To Protest Gerrymandering, This North Carolina Democrat Is Running as a Republican

Kate Barr is running to unseat Rep. Tim Moore. Can she start a trend?

The North Carolina state House reviews copies of a map proposal for new state House districts.

Hannah Schoenbaum/AP

Kate Barr, a Democrat from North Carolina, sees just one viable way to be elected to Congress: running as a Republican.

Barr is challenging Republican Rep. Tim Moore for his seat in the suburbs of Charlotte, North Carolina, a district that the Cook Political report considers “Solid Republican.”

Her bid is serious, she says. And she wants candidates in other gerrymandered states to adopt her strategy, too. “That’s part of why we’re trying it,” she said.

The national redistricting battle is making more districts in the country effectively noncompetitive. North Carolina’s current congressional map is drawn to favor Republican voters in 10 of its 14 districts. The state passed a new map last month for 2026 that advantages Republicans along the state’s coast — a district currently represented by a Democrat, Rep. Don Davis.

States like Indiana, Texas, Ohio and Missouri are heeding President Donald Trump’s call to secure the House majority through new congressional maps. Democrats are jumping into the fray, too. Last week, California voters approved doing their own redistricting to counter Republicans.

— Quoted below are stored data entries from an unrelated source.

(** C40: royalties pay out the whole budget to the cent when some listing has
    a positive value, and nothing otherwise; each cluster's reward is its
    proportional share of the budget rounded down or up. *)
Theorem royalties_conserve offers values budget threshold s : royalties offers values budget threshold = Ok s →
  paid_cents s = (if existsb (λ o, Qltb 0 (value_of values o)) offers then budget else 0) ∧
  paid_cents s = sumZ (map reward_cents (clusters s)) ∧
  (0 < paid_cents s → ∀ c, c ∈ clusters s →
     let share := (inject_Z budget * interventional_value c / sumQ (map interventional_value (clusters s)))%Q in
     Qfloor share <= reward_cents c <= Qfloor share + 1).
Proof.
  intros H. unfold royalties in H. bind H as n _. bind H as b Hb. bind H as [] _. bind H as groups Hgroups. cbv zeta in H.
  set (gs := sort_by _ groups) in *. bind H as [ps cls] Hset. injection H as <-. cbn [paid_cents clusters].
  unfold count in Hb. bind Hb as [] Hbud%require_Ok.
  destruct (groups_grouping values threshold offers [] groups []) as [Hp Hne]; [by split; [|constructor]|done|]. rewrite app_nil_r in Hp.
  assert (Hgs : gs ≡ₚ groups) by apply sort_by_Permutation.
  assert (Hne' : Forall (λ g, g ≠ []) gs) by (by rewrite Hgs).
  assert (Hoff : concat gs ≡ₚ offers) by (rewrite (concat_perm _ _ Hgs), Hp; symmetry; apply Permutation_rev).
  set (weights := map (weight values) gs) in *. assert (Hw : length weights = length gs) by apply length_map.
  destruct (cluster_rewards_sum budget gs weights Hw) as (C1 & C2 & C3).
  destruct (settle_all_sum _ _ _ _ _ Hw C1 Hne' Hset) as (S1 & cs & S2 & S3 & S4). cbn [fst snd] in S1, S2. simpl in S2. subst cls.
  assert (Hpos : Qltb 0 (sumQ weights) = existsb (λ o, Qltb 0 (value_of values o)) offers).
  { apply eq_true_iff_eq. rewrite Qltb_lt, existsb_exists, sumQ_pos.
    - unfold weights. split.
      + intros (q & Hq & Hlt). apply list_elem_of_In, in_map_iff in Hq as (g & <- & Hg%list_elem_of_In).
        rewrite Forall_forall in Hne'. apply weight_spec in Hlt as (o & Ho & Hlt); [|by apply Hne'].
        exists o. split; [|by apply Qltb_lt]. apply list_elem_of_In. rewrite <- Hoff. apply list_elem_of_In, in_concat.
        exists g. split; by apply list_elem_of_In.
      + intros (o & Ho%list_elem_of_In & Hlt%Qltb_lt). rewrite <- Hoff in Ho. apply list_elem_of_In, in_concat in Ho as (g & Hg & Ho).
        exists (weight values g). split; [apply list_elem_of_In, in_map_iff; eauto|].
        rewrite Forall_forall in Hne'. apply weight_spec; [by apply Hne', list_elem_of_In|]. exists o. split; [by apply list_elem_of_In|done].
    - unfold weights. apply Forall_forall. intros q Hq. apply list_elem_of_In, in_map_iff in Hq as (g & <- & Hg%list_elem_of_In).
      rewrite Forall_forall in Hne'. by apply weight_spec, Hne'. }
  rewrite S1, C2, S3, S4. change (sumZ [].*2) with 0. rewrite Hpos in *. split_and!.
  - destruct (existsb _ _); [|done]. cbn [andb]. destruct (Z.ltb_spec 0 budget); lia.
  - rewrite C2. lia.
  - intros Hpaid c [i Hi]%list_elem_of_lookup. destruct (existsb _ _ && (0 <? budget)) eqn:E; [|lia].
    apply (C3 eq_refl i).
    + rewrite <- S4. change (map ?f cs) with (f <$> cs). by rewrite list_lookup_fmap, Hi.
    + rewrite <- S3. change (map ?f cs) with (f <$> cs). by rewrite list_lookup_fmap, Hi.
Qed.

(** ** Witness: two copies of a listing and an original one *)

Definition demo_offers : list offer :=
  [Offer "a" "ann" (repeat 7 16) None; Offer "b" "bob" (repeat 7 16) (Some 3); Offer "c" "cid" (repeat 9 16) (Some 5)]%string.
Definition demo_values : list (string * Q) := [("a"%string, 1 # 2); ("c"%string, 1 # 4)]%Q.
Definition demo_settlement : settlement :=
  match royalties demo_offers demo_values 100 (4 # 5)%Q with Ok s => s | Err _ => Settlement [] [] 0 end.

Example demo_payouts : payouts demo_settlement = [("ann", 17); ("bob", 50); ("cid", 33)]%string.
Proof. vm_compute. reflexivity. Qed.

Lemma royalties_conserve_witness : paid_cents demo_settlement = 100.
Proof.
  assert (H : royalties demo_offers demo_values 100 (4 # 5)%Q = Ok demo_settlement) by (vm_compute; reflexivity).
  destruct (royalties_conserve _ _ _ _ _ H) as [E _]. rewrite E. vm_compute. reflexivity.
Defined.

Barr’s campaign is both a longshot and a sign of the times. There’s been a growth in unorthodox campaigns in recent cycles. More independents are running, and gaining momentum, across the country. Political strategists attribute this to dissatisfaction with both parties. Barr is part of this trend, they say.

“This is a moment where we need a wider range of candidates that are taking creative and unorthodox approaches, whether that is independents running and shedding partisan labels entirely like you saw with Dan Osborn in Nebraska, and like I think we’ll see with an increasing number of candidates, or people with heterodox views like Kate Barr, deciding to change their partisan affiliation and running in primaries instead of general elections,” said Asher Hildebrand, a former Democratic operative and a professor of public policy at Duke University.

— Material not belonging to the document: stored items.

(** The digests [erase_kind] keeps for the other artifacts. *)
Lemma live_free w deleted kind rows affected d : settled w deleted kind → latest (log w) kind = Ok rows →
  hits deleted kind rows affected →
  (JStr d ∉ map (λ kv : string * json, digest_field (snd kv))
    (List.filter (λ kv, negb (mem (fst kv) (map fst affected)) && status_is "active" (snd kv)) rows))
  ↔ free w deleted kind d.
Proof.
  intros Hset Hrows Hh. pose proof (latest_NoDup _ _ _ Hrows) as Hnd.
  assert (Hmem : ∀ i row, assoc i rows = Some row → mem i (map fst affected) = true ↔ i ∈ deleted).
  { intros i row Hi. rewrite mem_elem, list_elem_of_In, in_map_iff, <- (affected_deleted _ _ _ _ _ _ _ Hset Hrows Hh Hi). split.
    - intros ([i' row'] & E & Hin%list_elem_of_In). simpl in E. subst i'.
      assert (assoc i rows = Some row') as E by (apply assoc_In; [done|]; destruct Hh; by eapply elem_of_sublist). by simplify_eq.
    - intros Hin. exists (i, row). split; [done|]. by apply list_elem_of_In. }
  rewrite list_elem_of_In, in_map_iff. split.
  - intros Hn. exists rows. split; [done|]. intros i row Hi Hd Hact E. apply Hn. exists (i, row). split; [done|].
    apply filter_In. split; [by apply list_elem_of_In, assoc_elem|]. simpl. rewrite Hact, andb_true_r, negb_true_iff.
    apply not_true_iff_false. by rewrite Hmem.
  - intros (rows' & Hr & Hf) ([i row] & E & [Hi Hd]%filter_In). rewrite Hrows in Hr. injection Hr as <-. simpl in *.
    apply andb_true_iff in Hd as [Hm Hact]. apply list_elem_of_In, assoc_In in Hi; [|done].
    apply (Hf _ _ Hi); [|done|done]. intros Hdel. apply (Hmem _ _ Hi) in Hdel. by rewrite Hdel in Hm.
Qed.

(** The loop over the affected artifacts. *)
Lemma erase_affected_keeps w w1 deleted kind rows l live order : steady (log w1) → log w1 = log w →
  latest (log w) kind = Ok rows → events (log w) kind = Ok l → (∀ d, (JStr d ∉ live) ↔ free w deleted kind d) →
  NoDup order.*1 → (∀ i row, (i, row) ∈ order → assoc i rows = Some row ∧ i ∈ deleted) →
  keeps (of_kind deleted kind) (free_of w deleted kind)
    (collect (λ kv : string * json, erase_artifact kind live (fst kv) (snd kv)) order) w1
    (λ _ w2, ∀ i row, (i, row) ∈ order → removed_from w deleted kind l w2 i row).
Proof.
  intros Hs L Hrows Hl Hlive Hnd Hord.
  eapply keeps_mono; [apply (keeps_collect (of_kind deleted kind) (free_of w deleted kind) _ (λ before w2,
      shrinks (λ k i, k = kind ∧ i ∈ before.*1) (free_of w deleted kind) w1 w2 ∧
      ∀ i row, (i, row) ∈ before → removed_from w deleted kind l w2 i row)); [done| |]|done|done|by intros _ w2 _ []].
  { split; [by apply shrinks_refl|]. intros i row Hi. by apply elem_of_nil in Hi. }
  intros before [i row] after w2 Eo Hw2 [Hb Hdone]. rewrite Eo in Hnd. rewrite fmap_app, fmap_cons in Hnd.
  apply NoDup_app in Hnd as (_ & Hnd & _). destruct (Hord i row) as [Hir Hid]; [rewrite Eo; set_solver|].
  assert (Hib : i ∉ before.*1) by (intros Hi; apply Hnd in Hi; set_solver).
  eapply keeps_mono; [apply (erase_artifact_keeps (λ k j, k = kind ∧ j = i) (free_of w deleted kind)); [by apply Hb|done| |]| | |].
  - intros rows2 H2. destruct (sh_rows _ _ _ _ Hb _ _ H2) as (rows1 & H1 & F). rewrite L, Hrows in H1. injection H1 as <-.
    specialize (F i). rewrite Hir in F. inversion F as [? row2 [->|[[_ ?] _]]|]; done.
  - intros d Hd. split; [done|]. by apply Hlive.
  - by intros k j [-> ->].
  - done.
  - intros _ w3 Hw3 [Hg Hc]. split.
    + eapply shrinks_trans; [eapply shrinks_mono; [exact Hb| |done]|eapply shrinks_mono; [exact Hw3| |done]].
      * intros k j [-> Hj]. split; [done|]. rewrite fmap_app. set_solver.
      * intros k j [-> ->]. split; [done|]. rewrite fmap_app. set_solver.
    + intros j rowj [Hj|[= -> ->]%list_elem_of_singleton]%elem_of_app; [eapply removed_shrinks; [done|by apply Hdone]|].
      split; [done|]. intros He d Hd Hf. destruct (Hc He) as (l2 & Hl2 & Hc2).
      destruct (sh_events _ _ _ _ Hb _ _ Hl2) as (l1 & Hl1 & Hv). rewrite L, Hl in Hl1. injection Hl1 as <-.
      apply Hc2; [|by apply Hlive]. rewrite Hv; [done|]. by intros [_ ?].
Qed.

(** Effects of the other components leave the store as it is. *)
Lemma revoke_keeps T D kind trace_ids w : steady (log w) →
  keeps T D (if String.eqb kind "rl-captures" then
               foreach (λ i, effect (λ w, record_forgetting w i)) trace_ids;; effect (λ w, drop_origins w trace_ids)
             else mret tt) w (λ _ w1, log w1 = log w ∧ content w1 = content w).
Proof.
  intros Hs. destruct (String.eqb kind "rl-captures"); [|by apply keeps_ret]. eapply keeps_bind.
  - apply (keeps_foreach _ _ _ (λ _ w1, log w1 = log w ∧ content w1 = content w)); [done..|].
    intros _ x _ w1 _ _ [L C]. eapply keeps_mono; [apply keeps_effect; by rewrite L|done|done|].
    intros [] w2 _ [-> ->]. done.
  - intros [] w1 _ [L C]. eapply keeps_mono; [apply keeps_effect; by rewrite L|done|done|]. intros [] w2 _ [-> ->]. done.
Qed.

Barr ran for a seat in the statehouse in 2024 with the slogan “Kate Barr Can’t Win.” She embraced her inevitable failure to call attention to the state’s gerrymandered map. She lost, badly. This time, she’s actually trying to win.

“Part of the reason we’re calling this campaign ‘Kate Barr Can Win’ is because it is actually as ridiculous that I can win in a Republican primary as when I couldn’t win in a general election,” Barr said.

She’s also established a 501(c)(4) nonprofit, the Can’t Win Victory Fund, which she said is helping candidates in other states run a “Can’t Win” campaign like she did last year. Barr said 250 people have told the nonprofit they’d also like to run to lose. They are planning on creating a Super PAC at the beginning of 2026.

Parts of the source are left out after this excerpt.